Con cada paso que Colin daba, veía una planta menos o un arroyo seco. El desierto llevaba años quitándole terreno a las antes bellas praderas de la frontera poniente de Archenland. Solo en la cima era posible apreciar el esplendor de antaño. Una pequeña choza, rodeada de grandes vides y de cristalinos arroyos, daba vida al arenoso y desolado monte Pire. Obra de los espantosos Ogros y del Mago.
Todos temían al Mago, mucho más que a los Trasgos o a los Calormenes. Desde pequeños, los niños en Anvard eran aterrorizados con horribles historias para dormir acerca de ese viejo loco que vagaba por las montañas, hechizando a los niños perdidos, jugando con los Ogros o bañándose en el mar con la Gente Del Océano.
Pero la verdad era que la gente necesitaba descargar su angustia sobre algún chivo expiatorio y ese era justamente el Mago. Los largos años de sufrimiento y la lucha sin descanso habían mermado la memoria de los Archenlinos, desconfiando incluso de los que en generaciones pasadas habían sido sus aliados. En fin - pensó Colin - ya todo ha terminado, debo ser el único ser humano vivo en todo en extremo occidental del desierto Archenliano.
Pero se equivocaba. Ya que detrás de él, un anciano de edad indeterminable y que todavía conservaba algo de su pasado humano, sostenía una brillante pipa y lo miraba intrigado.
Colin ya no sentía sus pies cuando toco las ásperas arenas del desierto. Ya no sufría con el doloroso perforar de las filosas piedras que se incrustaban en sus pies como piedras preciosas bañadas en sangre y sudor. Su cabeza daba vueltas y no podía reconocer la dirección que debía seguir, continuaba caminado solo por inercia. Sentía a los aullidos de los lobos más atrás y los gruñidos de inconfundible felicidad de los Trasgos. Intento correr pero el intenso cansancio le restaba fuerzas, inmovilizaba sus miembros y ahogaba su respiración.
Doblo sus rodillas y cayó al suelo. Apenas podía respirar, su sangre lo inundaba todo.
Un lobo se acercaba, corría directamente hacia él. Sus largos colmillos chorreaban saliva y su lengua se zarandeaba al compás de sus largas zancadas. Sus ojos brillaban ante la perspectiva de matar.
-En unos segundos estará sobre mi – pensaba Colin – me romperá las costillas y me arrancara los brazos. Si tengo suerte me matara antes de que lleguen los demás.

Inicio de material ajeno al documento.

Lemma restore_one fuel data_len buffer ix l1 e0 l2 loaded e :
  entry_ok e -> entries ix = l1 ++ e0 :: l2 -> 0 <= loaded ->
  slice buffer loaded (len (entry_bytes e)) = entry_bytes e ->
  loaded + len (entry_bytes e) <= data_len -> data_len <= len buffer ->
  restore_loop (S fuel) data_len buffer ix loaded (len l1)
  = restore_loop fuel data_len buffer (with_entries ix (l1 ++ restored e0 e :: l2))
      (loaded + len (entry_bytes e)) (len l1 + 1).
Proof.
  intros He Hes Hl Hs Hd Hb. pose proof (len_variable_bytes e He) as Hlen. destruct He as (Hm & Hc & _).
  pose proof (len_metadata_bytes _ Hm) as Hlm. pose proof (metadata_roundtrip _ Hm) as Hmr.
  pose proof (constraints_roundtrip _ Hc) as Hcr. pose proof (len_constraints_bytes (check_constraints (info e))) as Hlc.
  unfold METADATA_SIZE, CONSTRAINTS_SIZE in *. cbn [restore_loop].
  destruct (Z.ltb_spec loaded data_len); [|lia].
  unfold METADATA_SIZE, CONSTRAINTS_SIZE.
  destruct (Z.geb_spec (data_len - loaded) 216); [|lia].
  unfold entry_bytes in Hs at 2. set (n := len (entry_bytes e)) in *.
  assert (n = len (metadata_bytes (metadata (info e))) + (1 + len (if is_constraints_set (info e)
    then constraints_bytes (check_constraints (info e)) else []))) as Hn.
  { subst n. unfold entry_bytes. by rewrite !len_app. }
  apply bytes_front in Hs as [Hs1 Hs]; [|lia..|rewrite len_app; exact Hn].
  rewrite Hlm in *. rewrite (load_is_slice buffer loaded 216) by lia. cbn [mbind option_bind]. rewrite Hs1, Hmr.
  rewrite (update_middle ix l1 e0 l2) by done. cbn [mbind option_bind].
  destruct (Z.geb_spec (data_len - (loaded + 216)) 1); [|lia].
  apply bytes_front in Hs as [Hs2 Hs]; [|lia|rewrite len_app; change (len [_]) with 1; lia|by rewrite len_app].
  change (len [_]) with 1 in *.
  assert (nthZ buffer (loaded + 216) = Some (if is_constraints_set (info e) then 1 else 0)) as ->.
  { pose proof (nthZ_slice buffer (loaded + 216) 1 0 ltac:(lia) ltac:(lia)) as Hz. rewrite Hs2 in Hz.
    by rewrite Z.add_0_r in Hz. }
  cbn [mbind option_bind]. erewrite update_middle by done. cbn [mbind option_bind].
  destruct (is_constraints_set (info e)) eqn:Hset.
  - simpl (negb (1 =? 0)). cbv match. rewrite Hlc in Hn.
    destruct (Z.geb_spec (data_len - (loaded + 216 + 1)) 24); [|lia].
    rewrite Hlc in Hs. rewrite (load_is_slice buffer _ 24) by lia. cbn [mbind option_bind]. rewrite Hs, Hcr.
    erewrite update_middle by done. cbn [mbind option_bind]. erewrite update_middle by done.
    cbn [mbind option_bind]. unfold with_entries, restored. simpl. rewrite Hset. f_equal. lia.
  - simpl (negb (0 =? 0)). cbv match. cbn [mbind option_bind]. erewrite update_middle by done.
    cbn [mbind option_bind]. change (len (@nil Z)) with 0 in Hn. unfold with_entries, restored. simpl.
    rewrite Hset. f_equal. lia.
Qed.
Definition store_append_write x (nv : bool) (uid data_length : Z) (data : bytes) : option (Z * store_ctx) :=
  if data_length =? 0 then Some (PSA_SUCCESS, x)
  else
    '(psa_status, storage_info, x) ← backend_get_info x nv uid uninitialised;
    if negb (psa_status =? PSA_SUCCESS) then Some (psa_status, x)
    else
      let new_size := u64 (si_size storage_info + data_length) in
      if new_size <? si_size storage_info then Some (PSA_ERROR_INVALID_ARGUMENT, x)
      else if new_size >? max_variable_size (delegate_store x nv) then Some (PSA_ERROR_INVALID_ARGUMENT, x)
      else if negb (malloc_ok new_size) then Some (PSA_ERROR_INSUFFICIENT_MEMORY, x)
      else
        '(psa_status, rw_buf, old_size, x) ← backend_get x nv uid 0 new_size (Some (junk new_size)) 0;
        if psa_status =? PSA_SUCCESS then
          if u64 (old_size + data_length) <=? new_size then
            b ← rw_buf;
            d ← load data 0 data_length;
            b ← store b old_size d;
            backend_set x nv uid (u64 (old_size + data_length)) (Some b) (si_flags storage_info)
          else Some (PSA_ERROR_STORAGE_FAILURE, x)
        else Some (psa_status, x).

(** The chunks of the index; the loop runs once for each RPC_CALLER_SESSION_SHARED_MEMORY_SIZE
    octets begun. *)
Fixpoint sync_loop (fuel : nat) x (uid data_offset remaining_data_len : Z) : option (Z * store_ctx) :=
  match fuel with
  | O => None
  | S fuel =>
      let data_of_this_iteration := Z.min remaining_data_len RPC_CALLER_SESSION_SHARED_MEMORY_SIZE in
      buffer ← index_sync_buffer x;
      '(psa_status, x) ← backend_set_extended x uid data_offset data_of_this_iteration
                           (Some (drop (Z.to_nat data_offset) buffer));
      if negb (psa_status =? PSA_SUCCESS) then Some (psa_status, x)
      else
        let remaining_data_len := remaining_data_len - data_of_this_iteration in
        if remaining_data_len =? 0 then Some (psa_status, x)
        else sync_loop fuel x uid (data_offset + RPC_CALLER_SESSION_SHARED_MEMORY_SIZE) remaining_data_len
  end.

Levanto la vista. El cielo estaba limpio, un hermoso día de verano. El sol se reflejaba en la montaña, en los árboles, y a lo lejos en un alto anciano que lo miraba desde la roca en la que Colin se había sentado minutos antes para descansar. Era calvo pero una larga barba le llegaba hasta la cintura. Vestía una larga túnica marrón que lo confundía por completo con el desolado entorno.
Colin ya casi no veía. La pérdida de sangre lo llevaba a la inconsciencia. Cerró los ojos esperando el choque de los terribles colmillos contra su piel. Pero este no ocurrió.
O si ocurrió, no lo sintió, ya que se desvaneció casi al instante. Soñó con las últimas palabras de su padre, con los vidriosos ojos de su madre muerta, con el castillo en llamas, con cientos de Trasgos matando y robando... y lloro. Lloro porque estaba solo y atrapado, condenado a una muerte segura. Pero principalmente porque la esperanza se había extinguido. O eso él creía.